Creatinine serum concentration or blood urea nitrogen must be determined periodically. The dose of Netilmicin needs to be reduced or discontinued if it is proven to be ototoxicity or nephrotoxicity. Aminoglycoside concentrations in serum need to be monitored if possible, to ensure adequate levels and avoid toxic levels. Avoid concomitant use with potentially neurotoxic or nephrotoxic drugs such as: Cephaloridine, Amphotericin B, Streptomycin, Kanamycin, Acyclovir, Gentamicin, Tobramycin, Amikacin, Neomycin, Vancomycin, Bacitracin, Polymyxin B, Colistin, Promomycin, Viomycin or Cisplatin. Also avoid combination with strong diuretics such as ethacrynic acid or furosemide, because it causes ototoxicity.
Use carefully in patients with a history of hypersensitivity or serious toxic reactions to other aminoglycosides, because cross-sensitivity of drugs in same class has been reported.
Aminoglycosides should be used cautiously in patients with neuromuscular disorders such as myasthenia gravis and infant botulism, because these muscles exacerbate muscle weakness due to their effects which have potential such as curare on the neuromuscular junction.
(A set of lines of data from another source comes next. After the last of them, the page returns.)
Section loops.
(** [R crc] is how the loops keep the checksum [crc]. *)
Context (R : Z -> Z) (byte_step : Z -> Z -> res Z) (word_step : Z -> bytes -> res Z).
Hypothesis byte_ok : forall crc c, 0 <= crc < 2 ^ 64 -> is_byte c -> byte_step (R crc) c = Ok (R (byte_of crc c)).
Hypothesis word_ok : forall crc w, 0 <= crc < 2 ^ 64 -> wf_bytes w -> length w = 8%nat -> word_step (R crc) w = Ok (R (crc_of crc w)).

Lemma crc_tail_spec s : forall crc, 0 <= crc < 2 ^ 64 -> wf_bytes s -> tail_loop byte_step (R crc) s = Ok (R (crc_of crc s)).
Proof using byte_ok.
  induction s as [|c s IH]; intros crc Hr Hw; [by rewrite crc_of_nil|]. apply Forall_cons_1 in Hw as [Hc Hw]. cbn [tail_loop].
  rewrite byte_ok by done. cbn [mbind res_bind]. rewrite crc_of_cons by done. apply IH; [by apply byte_of_range|done].
Qed.

Lemma crc_head_spec s : forall crc next, 0 <= crc < 2 ^ 64 -> wf_bytes s ->
  exists s1 s2, s = s1 ++ s2 /\ head_loop byte_step (R crc) next s = Ok (R (crc_of crc s1), s2).
Proof using byte_ok.
  induction s as [|c s IH]; intros crc next Hr Hw; [exists [], []; by rewrite crc_of_nil|]. cbn [head_loop].
  destruct (_ =? 0); [exists [], (c :: s); by rewrite crc_of_nil|]. apply Forall_cons_1 in Hw as [Hc Hw].
  rewrite byte_ok by done. cbn [mbind res_bind]. destruct (IH (byte_of crc c) (next + 1)) as (s1 & s2 & -> & ->); [by apply byte_of_range|done|].
  exists (c :: s1), s2. by rewrite crc_of_cons.
Qed.

Lemma crc_word_spec n : forall s crc, (length s <= n)%nat -> 0 <= crc < 2 ^ 64 -> wf_bytes s ->
  exists s1 s2, s = s1 ++ s2 /\ word_loop word_step (R crc) s = Ok (R (crc_of crc s1), s2).
Proof using word_ok.
  induction n as [|n IH]; intros s crc Hn Hr Hw.
  { destruct s; [|cbn in Hn; lia]. exists [], []. by rewrite crc_of_nil. }
  destruct s as [|b0 [|b1 [|b2 [|b3 [|b4 [|b5 [|b6 [|b7 rest]]]]]]]]; try (eexists [], _; rewrite crc_of_nil; by split).
  set (w := [b0; b1; b2; b3; b4; b5; b6; b7]). change (b0 :: b1 :: b2 :: b3 :: b4 :: b5 :: b6 :: b7 :: rest) with (w ++ rest) in *. apply Forall_app in Hw as [Hw Hrest].
  change (word_loop word_step (R crc) (w ++ rest)) with (crc ← word_step (R crc) w; word_loop word_step crc rest).
  rewrite word_ok by done. cbn [mbind res_bind].
  destruct (IH rest (crc_of crc w)) as (s1 & s2 & -> & ->); [rewrite length_app in Hn; cbn in Hn; lia|by apply crc_of_range|done|].
  exists (w ++ s1), s2. by rewrite crc_of_app, <- app_assoc.
Qed.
Elderly patients may have decreased kidney function which cannot be proven in routine screening tests such as BUN (blood urea nitrogen) and serum creatinine levels. Monitoring renal function during treatment with Netilmicin, especially important in such patients. Syndromes such as Fanconi with aminoaciduria and metabolic acidosis were reported in some adults and infants receiving injections of Netilmicin. Patients must be well hydrated during treatment.
Treatment with Netilmicin Sulfate can cause excessive growth of non-susceptible organisms, if this happens, appropriate therapy is recommended.
A small amount of Netilmicin is excreted in breast feeding mother so it needs to be decided whether to stop giving milk or stop using the drug.
Aminoglycosides must be used cautiously in premature and neonatal because in these patients the kidney is not fully developed and the longer half-life of the drug.
Products containing metabisulfite sodium can cause allergy-type reactions which include anaphylactic and life-threatening symptoms or asthmatic episodes that are less severe in certain vulnerable patients. Sensitivity is difficult to find more often in patient with asthma than non-asthmatic patients.
Safety of use during pregnancy has not been established.